Piggybook by Anthony Browne


Recently the importance of picture books has been highlighted by many educators and Anthony Browne is a fore-runner for the likes of Emily Gravett and Oliver Jeffers due to his use of illustration as a way of powerful storytelling.


I could have picked any of his books to show this such as Willy the Wimp or The Tunnel, but I went with the lesser known tale of not helping those we love most.  The story shows how a family interacts and how the Mum is the foundations on which everything is built.  The males in the family, her husband and two sons, don’t seem to notice everything she does from tidying the house to cooking each meal while also having her own job.  One day she decides that her family don’t deserve her hard work so she leaves.  Needless to say the outcome for the boys means their selfish outlook comes to a sticky end.

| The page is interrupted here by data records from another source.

Inductive PinArg :=
  | PinScalar (v : PyVal)
  | PinList (l : list PyVal).

Section Filters.
Context `{Library}.

(** [if start_date:] - [None] and the empty text are false. *)
Definition truthy (a : DateArg) : bool :=
  match a with
  | ArgNone => false
  | ArgStr s => negb (String.eqb s "")
  | ArgStamp _ => true
  end.

(** [if isinstance(d, str): d = pd.to_datetime(d)]; [None] is NaT. *)
Definition coerce_date (a : DateArg) : result (option Timestamp) :=
  match a with
  | ArgNone => Ok None
  | ArgStr s => to_datetime s
  | ArgStamp t => Ok (Some t)
  end.

(** [df['date'] >= start]; a comparison with NaT is false. *)
Definition date_ge (start : option Timestamp) (r : Row) : bool :=
  match start with
  | Some s => s <=? date r
  | None => false
  end.

Definition date_le (end_ : option Timestamp) (r : Row) : bool :=
  match end_ with
  | Some e => date r <=? e
  | None => false
  end.

Definition filter_by_date_range (df : loc) (start_date end_date : DateArg) :
    Py loc :=
  df ← copy df;
  df ← (if truthy start_date
        then start_date ← lift (coerce_date start_date);
             getitem_mask df (date_ge start_date)
        else mret df);
  df ← (if truthy end_date
        then end_date ← lift (coerce_date end_date);
             getitem_mask df (date_le end_date)
        else mret df);
  mret df.

(** [int(p)]. *)
Definition int_of (p : PyVal) : result Z :=
  match p with
  | PyInt z => Ok z
  | PyStr s => int_of_str s
  end.

(** [[int(p) for p in pincodes]], left to right. *)
Fixpoint ints_of (ps : list PyVal) : result (list Z) :=
  match ps with
  | [] => Ok []
  | p :: ps' => z ← int_of p; zs ← ints_of ps'; Ok (z :: zs)
  end.

Definition isin (pincodes : list Z) (r : Row) : bool :=
  bool_decide (pincode r ∈ pincodes).

Definition filter_by_pincode (df : loc) (pincodes : PinArg) : Py loc :=
  let pincodes :=
    match pincodes with
    | PinScalar v => [v]
    | PinList l => l
    end in
  pincodes ← lift (ints_of pincodes);
  getitem_mask df (isin pincodes).

Definition valid_groups : list string :=
  ["age_0_5"; "age_5_17"; "age_18_greater"].

(** [filter_by_age_group]: the list comprehension rebinds the local
    name [age_groups] and nothing reads it afterwards. *)
Definition filter_by_age_group (df : loc) (age_groups : option (list string)) :
    Py loc :=
  df ← copy df;
  match age_groups with
  | None | Some [] => mret df
  | Some age_groups =>
      let age_groups :=
        List.filter (λ ag, bool_decide (ag ∈ valid_groups)) age_groups in
      mret df
  end.
End Filters.

(** ** analysis.py: the analysis engine *)

Record DailyStatistics := mkDailyStatistics {
  daily_mean : float64;
  daily_median : float64;
  daily_std : float64;
  daily_min : Z;
  daily_max : Z
}.

Record AgeGroupBreakdown := mkAgeGroupBreakdown {
  sum_age_0_5 : Z;
  sum_age_5_17 : Z;
  sum_age_18_greater : Z
}.

(** [days] is [None] where pandas answers NaN. *)
Record DateRange := mkDateRange {
  range_start : string;
  range_end : string;
  range_days : option Z
}.

Record Summary := mkSummary {
  summary_total_enrolments : Z;
  age_group_breakdown : AgeGroupBreakdown;
  daily_statistics : DailyStatistics;
  unique_pincodes : Z;
  date_range : DateRange
}.

Record Temporal := mkTemporal {
  daily_trend : list (Timestamp * Z);
  monthly_trend : list ((Z * Z) * Z);
  day_of_week_pattern : list (string * Z);
  trend_direction : string
}.




(** The order of the [(year, month)] keys. *)
Definition pair_compare (a b : Z * Z) : comparison :=
  match a.1 ?= b.1 with
  | Eq => a.2 ?= b.2
  | c => c
  end.
(** What [authenticate] has done when it returns: a logout and a redirect,
    a redirect, or one outbound call. *)
Lemma authenticate_shapes (self : Strategy) (req : Request) (options : jsval)
    (requestId issueInstant : string) (started : list effect) :
  authenticate self req options requestId issueInstant = Ok started ->
  (exists location, started = [ELogout; ERedirect location])
  \/ (exists location, started = [ERedirect location])
  \/ (exists r, started = [ERequest r]).
Proof.
  unfold authenticate.
  destruct (get (req_query req) "RelayState") as [relayState|e]; cbn [bind];
    [|discriminate].
  destruct (truthy relayState).
  { destruct (logout req); [discriminate|]. intros H; inversion H. left. eauto. }
  destruct (service self req) as [svc|e]; cbn [bind]; [|discriminate].
  destruct (parse_url_query (url req)) as [parsedReq|e]; cbn [bind]; [|discriminate].
  destruct (negb (truthy (obj_get "ticket" (query parsedReq)))).
  - destruct (url_parse_query _) as [redirectURL|e]; cbn [bind]; [|discriminate].
    destruct (get _ "loginParams") as [loginParams|e]; cbn [bind]; [|discriminate].
    intros H; inversion H. right. left. eauto.
  - destruct (truthy (useSaml self)); intros H; inversion H; right; right; eauto.
Qed.

Lemma validate_errors_are_objects (v : Validator) (body : string) (err : jsval) :
  validate v body = Verified err -> exists m, err = new_Error m.
Proof.
  destruct v; cbn [validate].
  - rewrite validate_cas1_reading. unfold cas1_reading.
    repeat match goal with
           | |- context [if ?b then _ else _] => destruct b
           | |- context [match after ?s ?t with _ => _ end] => destruct (after s t)
           end; intros H; inversion H; eauto.
  - unfold validate_cas3. destruct (parseString body) as [|result].
    { intros H; inversion H; eauto. }
    unfold cas3_try.
    repeat match goal with
           | |- context [bind ?m _] => destruct m; cbn [bind]
           | |- context [if ?b then _ else _] => destruct b
           end; intros H; inversion H; eauto.
  - unfold validate_saml. destruct (parseString body) as [|result].
    { intros H; inversion H; eauto. }
    unfold saml_try.
    repeat match goal with
           | |- context [bind ?m _] => destruct m; cbn [bind]
           | |- context [if ?b then _ else _] => destruct b
           end; intros H; inversion H; eauto.
Qed.

(** C3 (as amended).  For every validation attempt in which the outbound
    network call to the validation endpoint fails, what is signalled is an
    authentication failure (the Fail variant, through [self.fail]) whose
    info is an [Error] carrying the message of the transport error
    ([Unknown error] when it has none); the attempt is not retried: it has
    issued one outbound call in all.  A protocol-level rejection is told
    apart from it by being signalled through [self.error]. *)
Theorem transport_error_is_fail (self : Strategy) (req : Request)
    (options : jsval) (requestId issueInstant : string)
    (chunks : list string) (message : jsval) (started : list effect) :
  authenticate self req options requestId issueInstant = Ok started ->
  existsb is_request started = true ->
  let info := new_Error (to_string (or_else message (JStr "Unknown error"))) in
  attempt self req options requestId issueInstant
          (map Data chunks ++ [ErrorEvent message])%list
  = Ok (started ++ [EFail info])%list
  /\ count is_request (started ++ [EFail info])%list = 1
  /\ filter is_outcome (started ++ [EFail info])%list = [EFail info]
  /\ forall body,
       match validate (validator self) body with
       | Verified err => _validate self req body = [EError err]
       | CallVerify _ => True
       end.
Proof.
  intros A R info. unfold attempt. rewrite A. cbn [bind]. rewrite R.
  rewrite run_data. cbn [run handle]. fold info.
  destruct (authenticate_shapes _ _ _ _ _ _ A) as [[l ->]|[[l ->]|[r ->]]];
    try discriminate R.
  repeat split.
  intros body. unfold _validate.
  destruct (validate (validator self) body) as [err|profile] eqn:V; [|exact I].
  destruct (validate_errors_are_objects _ _ _ V) as [m ->]. reflexivity.
Qed.




Lemma format_hash_query (u : UrlObject obj) (q : obj) :
  format_hash (delete_search (set_query u q)) = format_hash u
  /\ format_hash (set_query u q) = format_hash u.
Proof. split; reflexivity. Qed.

Lemma service_formats (self : Strategy) (req : Request)
    (base relative resolved : string) (u : UrlObject obj) :
  serverBaseURL self = JStr base ->
  or_else (serviceURL self) (originalUrl req) = JStr relative ->
  url_resolve base relative = Ok resolved ->
  url_parse_query resolved = Ok u ->
  service self req
  = Ok (url_format (delete_search (set_query u (obj_delete "ticket" (query u))))).
Proof.
  intros B R V U. unfold service. rewrite B, R.
  cbn [resolve_url bind]. rewrite V. cbn [bind]. rewrite U. cbn [bind].
  destruct u as [? ? ? ? ? ? ? s ? ? ? ?]; destruct s; reflexivity.
Qed.


(** C8 (as amended).  Strategy construction fails (throws) if no verify
    function is supplied, and fails if the version in effect, which is the
    configured version or [CAS1.0] when none is configured or the configured
    one is falsy, is not one of [CAS1.0] or [CAS3.0]; the invariant
    version in {CAS1.0, CAS3.0} holds for every constructed strategy. *)
Theorem construct_checks :
  (forall o,
     construct (ArgOptions o) None
     = Throw (Error "cas authentication strategy requires a verify function"))
  /\ (forall o verify,
        ~ supported (effective_version o) ->
        exists e, construct (ArgOptions o) verify = Throw e)
  /\ (forall o verify self,
        construct (ArgOptions o) verify = Ok self ->
        version self = effective_version o)
  /\ (forall arg verify self,
        construct arg verify = Ok self -> supported (version self)).
Proof.
  assert (S : forall o verify self,
             construct (ArgOptions o) verify = Ok self ->
             version self = effective_version o /\ supported (version self)).
  { intros o verify self. unfold construct, effective_version, supported.
    destruct verify as [f|]; [|discriminate].
    destruct (parse_url (Options.ssoBaseURL o)) as [u|e]; cbn [bind];
      [|discriminate].
    destruct (or_else (Options.version o) (JStr "CAS1.0")) as [| | b | s | m | l | l];
      cbn [strict_eq_str]; try discriminate.
    destruct (String.eqb s "CAS1.0") eqn:E1.
    { apply String.eqb_eq in E1. subst s. intros H; injection H as <-.
      cbn. auto. }
    destruct (String.eqb s "CAS3.0") eqn:E3; [|discriminate].
    apply String.eqb_eq in E3. subst s.
    destruct (truthy _); intros H; injection H as <-; cbn; auto. }
  split; [reflexivity|]. split; [|split].
  - intros o verify N.
    destruct (construct (ArgOptions o) verify) as [self|e] eqn:C; [|eauto].
    destruct (S _ _ _ C) as [V K]. rewrite V in K. contradiction.
  - intros o verify self C. apply (S _ _ _ C).
  - intros [o|f] verify self C.
    + apply (S _ _ _ C).
    + apply (S Options.empty (Some f) self). exact C.
Qed.

Lemma add_login_params_get (l : list (string * jsval)) : forall (q : obj) k,
  obj_get k
    (fold_left (fun q '(property, loginParam) =>
                  if truthy loginParam then obj_set property loginParam q else q)
               l q)
  = match last_value k (filter (fun kv => truthy (snd kv)) l) with
    | Some v => v
    | None => obj_get k q
    end.
Proof.
  induction l as [|[p v] l IH]; intros q k; [reflexivity|].
  cbn [fold_left filter snd]. rewrite IH.
  destruct (truthy v); [|reflexivity].
  cbn [last_value].
  destruct (last_value k _); [reflexivity|].
  rewrite obj_get_set. destruct (String.eqb k p); reflexivity.
Qed.

Lemma add_login_params_keys (l : list (string * jsval)) : forall (q : obj) k,
  has_key k
    (fold_left (fun q '(property, loginParam) =>
                  if truthy loginParam then obj_set property loginParam q else q)
               l q)
  = has_key k (filter (fun kv => truthy (snd kv)) l) || has_key k q.
Proof.
  induction l as [|[p v] l IH]; intros q k; [reflexivity|].
  cbn [fold_left filter snd]. rewrite IH.
  destruct (truthy v); [|reflexivity].
  rewrite has_key_set.
  change (has_key k ((p, v) :: filter (fun kv => truthy (snd kv)) l))
    with (String.eqb k p || has_key k (filter (fun kv => truthy (snd kv)) l)).
  destruct (String.eqb k p), (has_key k (filter _ l)), (has_key k q); reflexivity.
Qed.

Lemma stringify_field (q : obj) (k v : string) :
  obj_get k q = JStr v ->
  In ((Querystring.escape k ++ "=") ++ Querystring.escape v)
     (flat_map Querystring.fields (enumerate q)).
Proof.
  intros G. apply in_flat_map. exists (k, JStr v). split.
  - apply enumerate_In. apply (obj_get_In _ _ _ G). discriminate.
  - left. reflexivity.
Qed.
(** The camera is idle again after a stop. *)
Definition idle_again (s0 : t) (cam : string) (s : t) : Prop :=
  config s = config s0
  /\ exists d st r,
      camera_at s cam d st r
      /\ recording st = false
      /\ motion_count st = 0
      /\ VideoRecorder.is_recording r = false.

(** The frame as [detect] hands it to the supervisor. *)
Definition drawn (cv : Vision) (d : MotionDetector.t) (f : Frame) : Frame :=
  snd (fst (MotionDetector.detect cv d f)).

(** Camera [cam] has a state dictionary whose [last_motion] is [v]. *)
Definition last_motion_is (cam : string) (v : option Z) (s : t) : Prop :=
  exists st, camera_states s !! cam = Some st /\ last_motion st = v.

(** A method keeps a property of the system, whether it returns or
    raises. *)
Definition maintains {A} (P : t -> Prop) (m : M t A) : Prop :=
  forall s, P s -> P (snd (m s)).

End Effects.

(** ** Concrete inputs *)

Module Examples.

Definition black : Pixel := (0, 0, 0).

(** A 4x4 black frame. *)
Definition blank_frame : Frame := repeat (repeat black 4) 4.

(** A drawing routine that colours the pixels on the four sides of the
    rectangle and no other; OpenCV's colours these and, for a thickness
    above 1, pixels next to them. *)
Definition on_side (pt1 pt2 : Z * Z) (x y : Z) : bool :=
  let xa := Z.min (fst pt1) (fst pt2) in
  let xb := Z.max (fst pt1) (fst pt2) in
  let ya := Z.min (snd pt1) (snd pt2) in
  let yb := Z.max (snd pt1) (snd pt2) in
  (xa <=? x) && (x <=? xb) && (ya <=? y) && (y <=? yb)
  && ((x =? xa) || (x =? xb) || (y =? ya) || (y =? yb)).

Definition thin_rectangle (img : Frame) (pt1 pt2 : Z * Z) (color : Pixel)
    (thickness : Z) : Frame :=
  imap (fun y row =>
          imap (fun x p =>
                  if on_side pt1 pt2 (Z.of_nat x) (Z.of_nat y)
                  then color else p) row) img.

(** A contour search that finds nothing; frames are already of the
    target size. *)
Definition no_contours : Vision :=
  {| findContours := fun _ _ _ => [];
     rectangle := thin_rectangle;
     resize := fun img _ => img |}.

(** A contour search that finds one contour of area 1000 in each of the
    first [n] frames a detector sees, and nothing afterwards. *)
Definition moving_for (n : nat) : Vision :=
  {| findContours := fun history _ _ =>
       if (length history <? n)%nat
       then [{| contourArea := 1000; boundingRect := (1, 1, 2, 2) |}]
       else [];
     rectangle := thin_rectangle;
     resize := fun img _ => img |}.

(** A contour search that finds one contour of area 1000 in every
    frame. *)
Definition one_contour : Vision :=
  {| findContours := fun _ _ _ =>
       [{| contourArea := 1000; boundingRect := (1, 1, 2, 2) |}];
     rectangle := thin_rectangle;
     resize := fun img _ => img |}.

Definition idle_sink : VideoRecorder.t :=
  VideoRecorder.init "recordings" "cam1" 15 "mp4v".

(** The sink after a successful start and 99 more frames while the
    consumer thread has not yet taken any: 100 frames are buffered. *)
Definition full_sink : VideoRecorder.t :=
  Nat.iter 99 (fun r => snd (VideoRecorder.add_frame blank_frame r))
    (snd (VideoRecorder.start_recording blank_frame "20240101_000000" true
            1700000000 idle_sink)).

(** A configuration with one camera and the scenario policy:
    [min_motion_frames = 10], [cooldown_time = 3], [min_recording_time = 5]
    (seconds). *)
Definition camera : SurveillanceSystem.CameraConfig :=
  {| SurveillanceSystem.name := Some "Front door";
     SurveillanceSystem.roi := None;
     SurveillanceSystem.motion_threshold := None;
     SurveillanceSystem.min_motion_frames := Some 10;
     SurveillanceSystem.min_recording_time := Some 5;
     SurveillanceSystem.cooldown_time := Some 3 |}.

Definition config : SurveillanceSystem.Config :=
  {| SurveillanceSystem.cameras := {[ "cam1" := camera ]};
     SurveillanceSystem.send_snapshot := Some true;
     SurveillanceSystem.send_video := Some true;
     SurveillanceSystem.output_dir := "recordings";
     SurveillanceSystem.resolution := Some (4, 4);
     SurveillanceSystem.fps := Some 15;
     SurveillanceSystem.video_codec := Some "mp4v";
     SurveillanceSystem.timestamp_enabled := Some true |}.

(** The system after [__init__] and [initialize_camera] for the one
    camera. *)
Definition idle_system : SurveillanceSystem.t :=
  snd (SurveillanceSystem.initialize_camera "cam1" camera
         {| SurveillanceSystem.config := config;
            SurveillanceSystem.running := true;
            SurveillanceSystem.motion_detectors := ∅;
            SurveillanceSystem.recorders := ∅;
            SurveillanceSystem.camera_states := ∅;
            SurveillanceSystem.telegram_bot := [];
            SurveillanceSystem.logger := [];
            SurveillanceSystem.recordings_jsonl := [] |}).

(** The outside world at clock reading [t]: encoders open, the consumer
    thread drains the buffer while [join] waits. *)
Definition env_at (t : Z) : SurveillanceSystem.Env :=
  {| SurveillanceSystem.now := t;
     SurveillanceSystem.timestamp := "20240101_000000";
     SurveillanceSystem.isoformat := "2024-01-01T00:00:00";
     SurveillanceSystem.encoder_opens := true;
     SurveillanceSystem.drain := 100 |}.

(** Frames at the given clock readings. *)
Definition frames_at (clock : list Z) : list (Frame * SurveillanceSystem.Env) :=
  map (fun t => (blank_frame, env_at t)) clock.

(** Loop turns with the same contour outcome at the given clock
    readings. *)
Definition turns (qualifying : bool) (clock : list Z)
    : list (bool * Frame * SurveillanceSystem.Env) :=
  Effects.with_outcome qualifying (frames_at clock).

(** The system while the camera records: 19 qualifying frames at clock
    readings 1 to 19. *)
Definition recording_system : SurveillanceSystem.t :=
  snd (SurveillanceSystem.process_outcomes "cam1" (turns true (seqZ 1 19))
         idle_system).

Definition shutdown_env : SurveillanceSystem.Env := env_at 30.

(** The same camera with a minimum recording time of 12 seconds, and the
    system initialised with it. *)
Definition patient_camera : SurveillanceSystem.CameraConfig :=
  {| SurveillanceSystem.name := Some "Front door";
     SurveillanceSystem.roi := None;
     SurveillanceSystem.motion_threshold := None;
     SurveillanceSystem.min_motion_frames := Some 10;
     SurveillanceSystem.min_recording_time := Some 12;
     SurveillanceSystem.cooldown_time := Some 3 |}.

Definition patient_system : SurveillanceSystem.t :=
  snd (SurveillanceSystem.initialize_camera "cam1" patient_camera
         {| SurveillanceSystem.config :=
              {| SurveillanceSystem.cameras := {[ "cam1" := patient_camera ]};
                 SurveillanceSystem.send_snapshot := Some true;
                 SurveillanceSystem.send_video := Some true;
                 SurveillanceSystem.output_dir := "recordings";
                 SurveillanceSystem.resolution := Some (4, 4);
                 SurveillanceSystem.fps := Some 15;
                 SurveillanceSystem.video_codec := Some "mp4v";
                 SurveillanceSystem.timestamp_enabled := Some true |};
            SurveillanceSystem.running := true;
            SurveillanceSystem.motion_detectors := ∅;
            SurveillanceSystem.recorders := ∅;
            SurveillanceSystem.camera_states := ∅;
            SurveillanceSystem.telegram_bot := [];
            SurveillanceSystem.logger := [];
            SurveillanceSystem.recordings_jsonl := [] |}).

(** The system and the detector of its camera after 19 frames with a
    qualifying contour at clock readings 1 to 19, fed through [detect]:
    the camera records. *)
Definition moved_system : SurveillanceSystem.t :=
  snd (SurveillanceSystem.process_frames (moving_for 19) "cam1"
         (frames_at (seqZ 1 19)) idle_system).

Definition moved_detector : MotionDetector.t :=
  MotionDetector.detect_all (moving_for 19)
    (MotionDetector.init MotionDetector.whole 500 10)
    (repeat blank_frame 19).

(** The same system after further frames, in which the contour search
    finds nothing, at the given clock readings. *)
Definition lapsed_system (clock : list Z) : SurveillanceSystem.t :=
  snd (SurveillanceSystem.process_frames (moving_for 19) "cam1"
         (frames_at clock) moved_system).

(** The detector of the camera once motion is confirmed: 19 qualifying
    frames on a fresh detector with [min_motion_frames = 10]. *)
Definition confirmed_detector : MotionDetector.t :=
  MotionDetector.feed (MotionDetector.init MotionDetector.whole 500 10)
    (repeat true 19).

(** The recording system after further non-qualifying frames at the
    given clock readings. *)
Definition after_gap (clock : list Z) : SurveillanceSystem.t :=
  snd (SurveillanceSystem.process_outcomes "cam1" (turns false clock)
         recording_system).

End Examples.

(** ** Further parts of the sources *)

Module RoiMask.

Import MotionDetector.





End RoiMask.

Module SinkOps.

Import VideoRecorder.

(** What can happen to a recorder: the three calls of the supervisor
    and a turn of the consumer thread. *)
Inductive Op : Type :=
| Start (first_frame : Frame) (timestamp : string) (opens : bool) (clock : Z)
| Add (frame : Frame)
| Stop (drain : nat)
| Consume.

Definition apply (r : t) (op : Op) : t :=
  match op with
  | Start first_frame timestamp opens clock =>
      snd (start_recording first_frame timestamp opens clock r)
  | Add frame => snd (add_frame frame r)
  | Stop drain => snd (stop_recording drain r)
  | Consume => recording_loop_step r
  end.

Definition run (ops : list Op) (r : t) : t := fold_left apply ops r.

(** [add_frame] for each frame of a list, with no turn of the consumer
    in between. *)
Definition add_all (frames : list Frame) (r : t) : t :=
  fold_left (fun r frame => snd (add_frame frame r)) frames r.

(** The frames the writer has received. *)
Definition written_frames (r : t) : list Frame :=
  match video_writer r with
  | Some w => written w
  | None => []
  end.

(** The frames handed to [add_frame] by a sequence of operations. *)
Definition added (ops : list Op) : list Frame :=
  omap (fun op => match op with Add frame => Some frame | _ => None end) ops.

(** Only [add_frame] and turns of the consumer. *)
Definition streaming (ops : list Op) : Prop :=
  Forall (fun op => match op with Add _ | Consume => True | _ => False end) ops.

(** The recorder is active, its consumer thread runs and it has a
    writer. *)
Definition live (r : t) : Prop :=
  is_recording r = true
  /\ recording_thread r = Some Running
  /\ is_Some (video_writer r).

For those who have never used the wonderful books of Anthony Browne, the above pages give a hint to how complex his illustrations are.  Notice the wall paper, notice the heads of the pokers, notice the tiles surrounding the fire, each with details that are to be lavished over.  Even the portrait is a huge talking point as the man is a pig and the female is missing, much like in the story.

Now for the teacher bit.  What a fantastic story to show the need for empathy and should be explored with children to allow them to reflect on how they treat the adults in their lives.  When I have used it with classes, normally Y2, I have looked at letter writing from the viewpoints of Mum (why she is leaving) to the family (why they want her back) as well as linking non-fiction texts through non-chronological reports about pigs.  It is surprising how much interesting information there is about less exotic animals that capture the imagination.